Source records.
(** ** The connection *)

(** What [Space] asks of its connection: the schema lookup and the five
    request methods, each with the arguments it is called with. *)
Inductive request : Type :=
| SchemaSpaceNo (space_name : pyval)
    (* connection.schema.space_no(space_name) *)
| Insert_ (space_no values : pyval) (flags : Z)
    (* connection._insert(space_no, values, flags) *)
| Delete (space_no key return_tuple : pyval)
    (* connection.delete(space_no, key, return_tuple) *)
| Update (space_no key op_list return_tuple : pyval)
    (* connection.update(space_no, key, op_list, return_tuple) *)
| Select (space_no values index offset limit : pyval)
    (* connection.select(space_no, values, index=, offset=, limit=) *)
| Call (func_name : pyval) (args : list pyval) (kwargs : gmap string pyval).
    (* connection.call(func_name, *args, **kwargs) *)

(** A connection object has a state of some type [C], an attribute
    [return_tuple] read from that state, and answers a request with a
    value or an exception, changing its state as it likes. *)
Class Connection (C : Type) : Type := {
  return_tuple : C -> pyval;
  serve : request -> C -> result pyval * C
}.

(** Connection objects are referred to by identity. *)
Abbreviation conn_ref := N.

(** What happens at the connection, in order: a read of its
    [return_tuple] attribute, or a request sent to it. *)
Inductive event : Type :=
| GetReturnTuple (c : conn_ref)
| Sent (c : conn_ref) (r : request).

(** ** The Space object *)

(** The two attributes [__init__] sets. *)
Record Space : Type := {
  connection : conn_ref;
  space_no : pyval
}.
...
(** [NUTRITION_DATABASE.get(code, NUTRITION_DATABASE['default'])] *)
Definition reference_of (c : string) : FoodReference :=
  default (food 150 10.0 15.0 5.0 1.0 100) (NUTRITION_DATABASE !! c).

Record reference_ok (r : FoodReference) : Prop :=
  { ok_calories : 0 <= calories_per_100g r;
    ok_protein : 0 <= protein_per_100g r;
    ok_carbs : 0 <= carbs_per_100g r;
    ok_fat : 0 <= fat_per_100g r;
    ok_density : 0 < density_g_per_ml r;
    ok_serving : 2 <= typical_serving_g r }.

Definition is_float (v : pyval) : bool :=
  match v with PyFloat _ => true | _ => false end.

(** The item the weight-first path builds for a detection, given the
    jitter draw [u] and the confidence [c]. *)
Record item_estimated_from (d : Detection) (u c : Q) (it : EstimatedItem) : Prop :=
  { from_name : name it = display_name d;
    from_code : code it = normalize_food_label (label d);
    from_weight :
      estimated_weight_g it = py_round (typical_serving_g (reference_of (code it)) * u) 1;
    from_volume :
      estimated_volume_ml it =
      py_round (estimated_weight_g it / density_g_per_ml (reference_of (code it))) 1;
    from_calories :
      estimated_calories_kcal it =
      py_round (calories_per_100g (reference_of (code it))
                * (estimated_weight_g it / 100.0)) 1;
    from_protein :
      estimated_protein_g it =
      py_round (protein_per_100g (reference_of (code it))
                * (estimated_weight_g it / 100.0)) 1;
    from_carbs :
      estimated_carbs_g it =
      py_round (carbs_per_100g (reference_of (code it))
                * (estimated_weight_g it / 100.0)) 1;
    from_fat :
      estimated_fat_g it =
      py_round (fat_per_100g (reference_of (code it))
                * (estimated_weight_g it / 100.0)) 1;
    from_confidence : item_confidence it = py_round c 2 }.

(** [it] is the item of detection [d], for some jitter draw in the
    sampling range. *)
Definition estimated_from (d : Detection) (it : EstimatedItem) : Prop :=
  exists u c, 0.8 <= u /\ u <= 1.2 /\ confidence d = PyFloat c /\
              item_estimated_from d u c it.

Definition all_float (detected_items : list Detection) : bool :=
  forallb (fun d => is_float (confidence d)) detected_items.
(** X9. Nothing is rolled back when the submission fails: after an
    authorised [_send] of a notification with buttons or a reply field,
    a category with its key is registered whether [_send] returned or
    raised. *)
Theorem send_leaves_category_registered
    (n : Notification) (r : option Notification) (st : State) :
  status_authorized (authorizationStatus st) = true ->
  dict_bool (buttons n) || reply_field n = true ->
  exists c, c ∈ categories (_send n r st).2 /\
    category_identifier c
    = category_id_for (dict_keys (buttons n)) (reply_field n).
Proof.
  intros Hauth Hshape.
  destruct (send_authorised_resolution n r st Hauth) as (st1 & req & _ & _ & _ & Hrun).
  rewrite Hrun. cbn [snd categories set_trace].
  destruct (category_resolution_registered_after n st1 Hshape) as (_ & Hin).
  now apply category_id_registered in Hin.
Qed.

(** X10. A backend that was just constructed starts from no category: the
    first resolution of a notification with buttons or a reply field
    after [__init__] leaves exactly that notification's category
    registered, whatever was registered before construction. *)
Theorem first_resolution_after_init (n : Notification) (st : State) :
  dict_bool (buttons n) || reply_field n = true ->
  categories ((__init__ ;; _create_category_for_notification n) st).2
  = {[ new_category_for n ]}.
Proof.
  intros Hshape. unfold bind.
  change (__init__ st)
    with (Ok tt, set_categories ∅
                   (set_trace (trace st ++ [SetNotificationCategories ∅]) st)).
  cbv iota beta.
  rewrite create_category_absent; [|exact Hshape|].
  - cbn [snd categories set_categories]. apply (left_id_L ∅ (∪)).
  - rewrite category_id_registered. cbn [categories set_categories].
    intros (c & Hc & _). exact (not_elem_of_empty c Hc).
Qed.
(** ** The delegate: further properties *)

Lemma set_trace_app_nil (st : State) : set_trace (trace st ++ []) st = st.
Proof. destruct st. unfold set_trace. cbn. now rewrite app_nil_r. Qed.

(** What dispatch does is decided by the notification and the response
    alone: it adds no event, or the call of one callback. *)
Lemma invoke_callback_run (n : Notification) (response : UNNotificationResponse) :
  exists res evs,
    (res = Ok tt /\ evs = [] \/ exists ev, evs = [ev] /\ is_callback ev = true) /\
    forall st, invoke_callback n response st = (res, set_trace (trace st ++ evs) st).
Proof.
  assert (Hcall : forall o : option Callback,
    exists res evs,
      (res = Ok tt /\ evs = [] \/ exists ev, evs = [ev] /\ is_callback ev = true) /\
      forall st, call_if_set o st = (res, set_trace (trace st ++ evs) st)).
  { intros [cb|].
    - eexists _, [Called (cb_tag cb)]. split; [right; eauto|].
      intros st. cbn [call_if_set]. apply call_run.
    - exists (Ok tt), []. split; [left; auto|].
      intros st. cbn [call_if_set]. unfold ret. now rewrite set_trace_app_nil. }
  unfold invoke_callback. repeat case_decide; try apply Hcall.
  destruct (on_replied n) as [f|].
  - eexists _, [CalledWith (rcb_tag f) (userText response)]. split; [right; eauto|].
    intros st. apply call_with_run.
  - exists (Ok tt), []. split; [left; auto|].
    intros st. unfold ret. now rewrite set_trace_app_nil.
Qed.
--
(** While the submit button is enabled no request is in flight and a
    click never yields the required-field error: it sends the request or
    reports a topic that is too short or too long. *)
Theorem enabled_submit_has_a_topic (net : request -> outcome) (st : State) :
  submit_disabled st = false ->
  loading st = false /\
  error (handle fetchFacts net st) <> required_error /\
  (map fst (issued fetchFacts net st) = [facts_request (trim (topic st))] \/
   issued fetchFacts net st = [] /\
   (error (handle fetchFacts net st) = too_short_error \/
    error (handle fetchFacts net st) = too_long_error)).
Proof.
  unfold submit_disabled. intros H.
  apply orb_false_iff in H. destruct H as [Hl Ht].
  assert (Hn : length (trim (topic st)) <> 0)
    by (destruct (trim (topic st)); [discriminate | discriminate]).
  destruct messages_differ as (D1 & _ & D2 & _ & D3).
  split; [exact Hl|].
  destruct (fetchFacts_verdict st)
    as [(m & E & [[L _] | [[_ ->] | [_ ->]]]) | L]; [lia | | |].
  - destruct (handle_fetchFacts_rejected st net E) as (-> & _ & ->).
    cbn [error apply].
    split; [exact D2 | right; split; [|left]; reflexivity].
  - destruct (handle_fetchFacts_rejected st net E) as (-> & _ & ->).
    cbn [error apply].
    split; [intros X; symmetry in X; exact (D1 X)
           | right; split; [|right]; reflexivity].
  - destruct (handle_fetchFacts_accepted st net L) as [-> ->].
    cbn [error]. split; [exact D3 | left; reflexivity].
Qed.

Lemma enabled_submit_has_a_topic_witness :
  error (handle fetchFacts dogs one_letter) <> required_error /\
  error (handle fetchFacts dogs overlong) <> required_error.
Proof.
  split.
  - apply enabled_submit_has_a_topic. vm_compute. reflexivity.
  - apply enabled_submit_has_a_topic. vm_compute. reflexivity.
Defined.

Directions for this task.
Among the entries above, locate the lines containing "registered, whatever was" and "Lemma set_trace_app_nil (st", and transcribe exactly those two lines and all lines between.

Expected output.
    registered, whatever was registered before construction. *)
Theorem first_resolution_after_init (n : Notification) (st : State) :
  dict_bool (buttons n) || reply_field n = true ->
  categories ((__init__ ;; _create_category_for_notification n) st).2
  = {[ new_category_for n ]}.
Proof.
  intros Hshape. unfold bind.
  change (__init__ st)
    with (Ok tt, set_categories ∅
                   (set_trace (trace st ++ [SetNotificationCategories ∅]) st)).
  cbv iota beta.
  rewrite create_category_absent; [|exact Hshape|].
  - cbn [snd categories set_categories]. apply (left_id_L ∅ (∪)).
  - rewrite category_id_registered. cbn [categories set_categories].
    intros (c & Hc & _). exact (not_elem_of_empty c Hc).
Qed.
(** ** The delegate: further properties *)

Lemma set_trace_app_nil (st : State) : set_trace (trace st ++ []) st = st.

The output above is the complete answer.